The daughter of two history professors, Bailey broke glass ceilings as the first woman awarded a Ph.D. from Princeton’s Department of Economics in 1972, and at storied Bell Laboratories, which hired the Radcliffe College economics major in 1960 as a programmer and technical aide who calculated trajectories of debris from anti-missile strikes. Given an opportunity one summer to research distortions caused by economic regulations, she made a favorable impression on Ma Bell advisers, including William Baumol, the Princeton economics chair who would become her mentor.
Princeton had admitted its first full-time female graduate students in the humanities in the early 1960s. Bailey, who’d married at 19, earned the doctorate while raising two sons, including one with special needs, on her own. Doctoral degree in hand, she returned to Bell Labs as a supervisor and then head of its economics research department. Once, she recalled, at a crowded meeting for managers, “a male executive director approached me to say I should be sitting in the back [not the front] … as he assumed my role was as a note taker.”
In 1977, President Jimmy Carter appointed her to the CAB, where she and fellow economist Alfred Kahn orchestrated the superannuated agency’s demise. Once an Eastern Airlines flight attendant refused to seat the commissioner in the nonsmoking section, which was full, in disregard of a new CAB rule that passengers were entitled to a nonsmoking seat. The attendant called her “a witch” and relegated Bailey to a row with smokers (who agreed not to light up), The New York Times reported. Frank Borman, the chairman of Eastern and a former astronaut, showed up at Bailey’s office to apologize. Bailey became the first female dean of Carnegie Mellon University’s Graduate School of Industrial Administration (GSIA) and spent almost two decades as a professor of business and public policy at Penn’s Wharton School before retiring in 2010. She served on numerous corporate boards — where again she found herself one of the few women in the room — chaired the National Bureau for Economic Research, and always insisted that people call her Betsy, not Dr. or Professor Bailey. Dissatisfied with other options for her late son Jimmy, she helped establish the Harbor School for special needs children in Eatontown, New Jersey. She was saluted by the Stevens Institute of Technology, where she earned a master’s degree, as “the embodiment of trailblazing,” honored by the American Economic Research Association, and awarded an honorary Penn degree in 2016.
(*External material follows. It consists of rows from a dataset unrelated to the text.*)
Lemma C4_metadata_recomputed_witness :
  exists full,
    read_doc output_file (snd (convert_all_data sample_world empty_state)) = Some full /\
    at_path ["metadata"; "n_jobs"] full = Some (PInt 2) /\
    at_path ["metadata"; "languages_available"] full =
      Some (PList (map PStr languages)).
Proof.
  destruct (C4_metadata_recomputed sample_world empty_state (proj1_sig sample_inputs))
    as (full & jt & en & Hf & Hjt & Hen & _ & Hn & Hl & _); try reflexivity.
  exists full. split; auto.
  assert (E : full = PDict (parsed_document sample_world (proj1_sig sample_inputs))).
  { rewrite (full_doc_after_convert _ _ (proj1_sig sample_inputs)) in Hf
      by reflexivity. now injection Hf. }
  subst full. split.
  - rewrite Hn. vm_compute in Hen. injection Hen as <-. reflexivity.
  - rewrite Hl. vm_compute in Hjt. injection Hjt as <-. reflexivity.
Defined.

(* ================================================================== *)
(** ** The compact document and the question counts *)

Lemma get_or_like d k dflt :
  json_like (PDict d) = true -> json_like dflt = true ->
  json_like (get_or d k dflt) = true.
Proof.
  intros Hd Hf. unfold get_or.
  destruct (dict_get (KStr k) d) eqn:E; auto. eapply json_like_get; eauto.
Qed.

Lemma keys_like ks : json_like (PList (map key_val ks)) = true.
Proof. simpl. induction ks as [|[z|s0] r IH]; simpl; auto. Qed.

Lemma compact_of_like d tn dc nj nq langs :
  json_like (PDict d) = true -> json_like tn = true -> json_like dc = true ->
  json_like langs = true ->
  json_like (PDict (compact_of d tn dc nj nq langs)) = true.
Proof.
  intros Hd Ht Hc Hl. unfold compact_of.
  cbn [json_like map fst forallb].
  rewrite !get_or_like, Ht, Hc, Hl by (auto; reflexivity).
  reflexivity.
Qed.

Lemma parsed_document_like w t : json_like (PDict (parsed_document w t)) = true.
Proof. rewrite <- full_document_parsed. apply json_load_like. Qed.

Lemma translations_field_like k : json_like (translations_field k) = true.
Proof.
  unfold translations_field.
  pose proof translations_like as H.
  destruct get_translation_texts; auto. apply get_or_like; auto.
Qed.

Lemma compact_document_like w t : json_like (PDict (compact_document w t)) = true.
Proof.
  apply compact_of_like; auto using parsed_document_like, translations_field_like.
Qed.

(** The compact document on disk after a successful run. *)
Lemma compact_doc_after_main w s t :
  inputs_of w = Ret t -> open_write w output_file = WriteOk ->
  open_write w compact_file = WriteOk ->
  read_doc compact_file (snd (main w s)) = Some (PDict (compact_document w t)).
Proof.
  intros Hi Hw Hc. destruct (docs_after_main w s t Hi Hw Hc) as [_ E].
  rewrite E. f_equal. apply rt_like, compact_document_like.
Qed.

(** The document the compact step builds is read back as it was built. *)
Lemma compact_built_like fd cd :
  json_like fd = true ->
  value_of (compact_data_of fd) = Ret cd -> json_like (PDict cd) = true.
Proof.
  intros Hlike Hv.
  destruct (compact_data_of_inv _ _ Hv)
    as (d & td & jt & qs & nj & nq & Hd & Ht & Hj & Hq & Hnj & Hnq & Hcd).
  rewrite Hd in Hlike.
  assert (Htd : json_like (PDict td) = true).
  { rewrite <- Ht. apply get_or_like; auto. }
  rewrite Hcd. apply compact_of_like; auto.
  - apply get_or_like; auto.
  - apply get_or_like; auto.
  - apply keys_like.
Qed.

(** The compact step measures the English question list of the document
    it has read, and stores that length. *)
Lemma compact_counts_questions fd cd :
  value_of (compact_data_of fd) = Ret cd ->
  exists n,
    value_of (py_len (match at_path ["questions"; "en"] fd with
                      | Some v => v
                      | None => PList []
                      end)) = Ret n /\
    at_path ["metadata"; "n_questions"] (PDict cd) = Some (PInt (Z.of_nat n)).
Proof.
  intros Hv.
  destruct (compact_data_of_inv _ _ Hv)
    as (d & td & jt & qs & nj & nq & Hd & Ht & Hj & Hq & Hnj & Hnq & Hcd).
  exists nq. subst fd cd. split; [|reflexivity].
  cbn [at_path]. unfold get_or in Hq, Hnq.
  destruct (dict_get (KStr "questions") d) as [x|].
  - subst x. destruct (dict_get (KStr "en") qs); exact Hnq.
  - injection Hq as <-. exact Hnq.
Qed.
Lemma initialize_factor_passing_effect (s s' : BP) :
  _initialize_factor_passing s = (Ok tt, s') →
  var_obj s' = var_obj s ∧ _next_factors s' = _next_factors s ∧
  _next_variables s' = _next_variables s ∧
  ∀ a, a ∈ factors s →
       fac_passed (fac_obj s' a) = false ∧ fac_incoming_messages_number (fac_obj s' a) = 0.
Proof.
  unfold _initialize_factor_passing. intros H. inv_bind H.
  pose (I := fun (rest : list factor_id) (st : BP) =>
    var_obj st = var_obj s ∧ _next_factors st = _next_factors s ∧
    _next_variables st = _next_variables s ∧
    ∀ a, a ∈ factors s → a ∉ rest →
         fac_passed (fac_obj st a) = false ∧ fac_incoming_messages_number (fac_obj st a) = 0).
  assert (I [] s') as (? & ? & ? & Hreset).
  { eapply (for_each_Ok_inv I); [exact H| |].
    { unfold I. split; [done|]. split; [done|]. split; [done|]. intros b Hb Hnb. done. }
    intros a rest s1 s2 (HV & HNF & HNV & Hr) Hbody.
    unfold update_fac, modify in Hbody. rewrite bind_run in Hbody. simpl in Hbody.
    injection Hbody as <-. split; [done|]. split; [done|]. split; [done|]. simpl.
    intros b Hb Hnb. destruct (decide (a = b)) as [->|Hne].
    - by rewrite !fn_lookup_insert.
    - rewrite !fn_lookup_insert_ne by done. apply Hr; [done|].
      intros [?|?]%elem_of_cons; done. }
  split; [done|]. split; [done|]. split; [done|].
  intros a Ha. apply Hreset; [done|]. apply not_elem_of_nil.
Qed.

Lemma initialize_variable_passing_effect (s s' : BP) :
  _initialize_variable_passing s = (Ok tt, s') →
  fac_obj s' = fac_obj s ∧ _next_factors s' = _next_factors s ∧
  _next_variables s' = _next_variables s ∧
  ∀ x, x ∈ variables s →
       var_passed (var_obj s' x) = false ∧ var_incoming_messages_number (var_obj s' x) = 0.
Proof.
  unfold _initialize_variable_passing. intros H. inv_bind H.
  pose (I := fun (rest : list var_id) (st : BP) =>
    fac_obj st = fac_obj s ∧ _next_factors st = _next_factors s ∧
    _next_variables st = _next_variables s ∧
    ∀ x, x ∈ variables s → x ∉ rest →
         var_passed (var_obj st x) = false ∧ var_incoming_messages_number (var_obj st x) = 0).
  assert (I [] s') as (? & ? & ? & Hreset).
  { eapply (for_each_Ok_inv I); [exact H| |].
    { unfold I. split; [done|]. split; [done|]. split; [done|]. intros b Hb Hnb. done. }
    intros x rest s1 s2 (HF & HNF & HNV & Hr) Hbody.
    unfold update_var, modify in Hbody. rewrite bind_run in Hbody. simpl in Hbody.
    injection Hbody as <-. split; [done|]. split; [done|]. split; [done|]. simpl.
    intros b Hb Hnb. destruct (decide (x = b)) as [->|Hne].
    - by rewrite !fn_lookup_insert.
    - rewrite !fn_lookup_insert_ne by done. apply Hr; [done|].
      intros [?|?]%elem_of_cons; done. }
  split; [done|]. split; [done|]. split; [done|].
  intros y Hy. apply Hreset; [done|]. apply not_elem_of_nil.
Qed.
Lemma apply_round_trip_witness :
  applyPatches (createPatches (Some sample_previous) sample_next)
    (held (Some sample_previous))
  = Known sample_next ∧
  applyPatches (createPatches (Some [rowA 1]) [rowAB 1 2; rowA 5])
    (held (Some [rowA 1]))
  = Known [rowAB 1 2; rowA 5].
Proof.
  split.
  - apply (apply_round_trip (Some sample_previous) sample_next).
    intros rows' [= <-] _ rows i p n [= <-] Hp Hn.
    destruct i as [|[|[|i]]]; simpl in Hp, Hn; [| | |done];
      injection Hp as <-; injection Hn as <-.
    + right. by apply aligned_rowA.
    + left. by apply changed_rowA.
    + right. by apply aligned_rowA.
  - apply (apply_round_trip (Some [rowA 1]) [rowAB 1 2; rowA 5]).
    intros rows' [= <-] Hlen. simpl in Hlen. lia.
Defined.

(** * Further properties of the differencer and the applier *)

(** ** Helper lemmas *)

Lemma dense_inj (rows rows' : list Row) : dense rows = dense rows' → rows = rows'.
Proof.
  unfold dense. revert rows'.
  induction rows as [|row rows IH]; intros [|row' rows']; try done.
  intros [= -> Heq]. f_equal. by apply IH.
Qed.

Lemma Known_inj (rows rows' : list Row) : Known rows = Known rows' → rows = rows'.
Proof. intros [= Heq]. by apply dense_inj. Qed.

Lemma changed_at_lt (previous next : list Row) (i : nat) :
  changed_at previous next i → i < length previous.
Proof. intros (p & _ & Hp & _). by apply lookup_lt_Some in Hp. Qed.

(** The kinds of patches in an answer. *)
Lemma createPatches_kinds (previous : option (list Row)) (next : list Row) :
  createPatches previous next = [] ∨
  createPatches previous next = [replaceAll next] ∨
  (createPatches previous next ≠ [] ∧
   Forall is_replaceAt (createPatches previous next)).
Proof.
  destruct (createPatches_cases previous next)
    as [Hnil|[Hall|(rows & _ & _ & Heq & Hpos & _)]]; [by left|by right; left|].
  right; right. split.
  - intros Hnil. rewrite Hnil in Hpos. simpl in Hpos. lia.
  - rewrite Heq. apply scan_ascending.
Qed.

(** The answer is empty exactly when no row is changed. *)
Lemma createPatches_nil_iff (previous next : list Row) :
  length previous = length next →
  createPatches (Some previous) next = [] ↔ ∀ i, ¬ changed_at previous next i.
Proof.
  intros Hlen. destruct (decide (length previous = 0)) as [Hz|Hnz].
  { destruct previous; [|done]. destruct next; [|done]. split; [|done].
    intros _ i Hi%changed_at_lt. simpl in Hi. lia. }
  rewrite createPatches_scan by done. cbv zeta.
  rewrite <- (scan_length_zero previous next Hlen).
  destruct (Nat.eqb_spec
              (length (omap (pushed_at previous next)
                         (seq 0 (length previous)))) 0) as [Hnone|Hsome];
    [done|].
  destruct (_ =? length previous); split; try done.
  intros Hnil. by rewrite Hnil in Hsome.
Qed.

(** The answer is the full replacement exactly when there is nothing to
    compare with, the lengths differ, or every row is changed. *)
Lemma createPatches_replaceAll_iff (previous next : list Row) :
  createPatches (Some previous) next = [replaceAll next] ↔
  length previous ≠ length next ∨
  (length previous ≠ 0 ∧ ∀ i, i < length previous → changed_at previous next i).
Proof.
  destruct (decide (length previous = length next)) as [Hlen|Hlen];
    [|rewrite createPatches_length_differs by done; split; [by left|done]].
  destruct (decide (length previous = 0)) as [Hz|Hnz].
  { destruct previous; [|done]. destruct next; [|done].
    split; [done|]. by intros [?|[? _]]. }
  rewrite createPatches_scan by done. cbv zeta.
  rewrite <- (scan_length_full previous next).
  pose proof (scan_ascending previous next (length previous)) as [Hkind _].
  destruct (Nat.eqb_spec
              (length (omap (pushed_at previous next)
                         (seq 0 (length previous)))) 0) as [Hnone|Hsome].
  { split; [done|]. intros [?|[_ Hfull]]; [done|]. congruence. }
  destruct (Nat.eqb_spec
              (length (omap (pushed_at previous next)
                         (seq 0 (length previous)))) (length previous))
    as [Hfull|Hpart].
  { split; [|done]. intros _. by right. }
  split.
  - intros Heq. rewrite Heq in Hkind.
    apply Forall_cons_1 in Hkind as [(i & v & [=]) _].
  - intros [?|[_ Hfull]]; done.
Qed.
Lemma CreateTask_rolled_back_witness :
  ∃ e,
    db.Transaction
      (_ <- CreateTask "p" "job" "q1" "a" (Encodable "{}") (Some 5) None 1 2 ;;
       @fail unit (Errorf "no funds"))
      (mkWorld (mkLevelDB ∅) None) = (Err e, mkWorld (mkLevelDB ∅) None).
Proof.
  apply (CreateTask_rolled_back "p" "job" "q1" "a" "{}" (Some 5) None 1 2
           (mkLevelDB ∅) (fail (Errorf "no funds"))).
  intros w. exists (Errorf "no funds"), w. split; reflexivity.
Defined.

Lemma AcquireTask_frame_witness :
  ∃ t w',
    AcquireTask "p" 10 11 (mkWorld two_tasks None) = (Ok (Some t), w')
    ∧ ID t = "a"
    ∧ (_db (storage w') !! "tv:b" = _db two_tasks !! "tv:b"
       ∨ (_db (storage w') !! "tv:b" = None
          ∧ prunable "p" 10 (_db two_tasks) "tv:b")).
Proof.
  destruct (AcquireTask "p" 10 11 (mkWorld two_tasks None))
    as [[[t|]|e|msg] w'] eqn:Hrun; try (vm_compute in Hrun; discriminate).
  exists t, w'. split; [reflexivity|].
  destruct (AcquireTask_frame "p" 10 11 two_tasks (Some t) w' Hrun) as [_ Hsome].
  destruct (Hsome t eq_refl) as (key & dataKey & t0 & Hindex & Ht0 & Ht & Hkept).
  assert (Hid : ID t = "a").
  { vm_compute in Hrun. injection Hrun as <- _. reflexivity. }
  split; [exact Hid|].
  apply Hkept. intros <-.
  pose proof (two_tasks_by_id _ _ _ (proj1 Hindex) (proj2 Hindex) Ht0) as Hb.
  rewrite Ht in Hid. simpl in Hid. rewrite Hid in Hb. discriminate.
Defined.

(** Queue ["q1"] with [task_a], handed out at 11 and so locked, at its
    head, and behind it the task ["c"], ready at 6. *)
Definition task_c : Task := new_task "job" "q1" "c" "{}" (Some 6) None 1 2.

Definition blocked_queue : LevelDB :=
  mkLevelDB (<[getTaskIndexKey task_c "p" := "tv:c"]>
              (<["tv:c" := encode_task task_c]>
                (<[getTaskIndexKey task_a "p" := "tv:a"]>
                  (<["tv:a" := encode_task taken_a]> ∅)))).

Lemma AcquireTask_none_witness :
  ∃ w',
    AcquireTask "p" 20 21 (mkWorld blocked_queue None) = (Ok None, w')
    ∧ held "p" 20 blocked_queue (getTaskIndexKey task_c "p").
Proof.
  eexists. split; [vm_compute; reflexivity|].
  eapply (AcquireTask_none "p" 20 21 blocked_queue _ _ "tv:c" 6 task_c).
  - vm_compute. reflexivity.
  - split; vm_compute; reflexivity.
  - vm_compute. reflexivity.
  - vm_compute. discriminate.
  - vm_compute. reflexivity.
  - unfold runnable. repeat split.
Defined.

End task_life_examples.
“She did a lot in her life and was very successful [while] also managing Jimmy, who could be quite challenging,” says Marion Bestani, one of her four sisters. A woodworker and opera lover, Bailey was also a regular Broadway show attendee and explorer of new restaurants. “That was one of her great joys. We’d drive an hour to try a new place and each year try to check off Northern Virginia Magazine’s 50 best restaurants list,” says Bestani.
Once, during tense negotiations over an aviation treaty with Japan, she broke the ice by dancing the hula with members of the Japanese delegation, the Honolulu Star-Bulletin reported. Although slowed by Parkinson’s disease, she never missed granddaughter Caroline Bailey ’20’s performances with diSiac Dance Company, the University’s contemporary and hip-hop troupe. Bailey made a final trip back to campus with son William in May for the Class of 2020’s belated Commencement exercise at Princeton Stadium, three months before her death at age 83.
Christopher Connell ’71 is a freelance writer who lives in Alexandria, Virginia.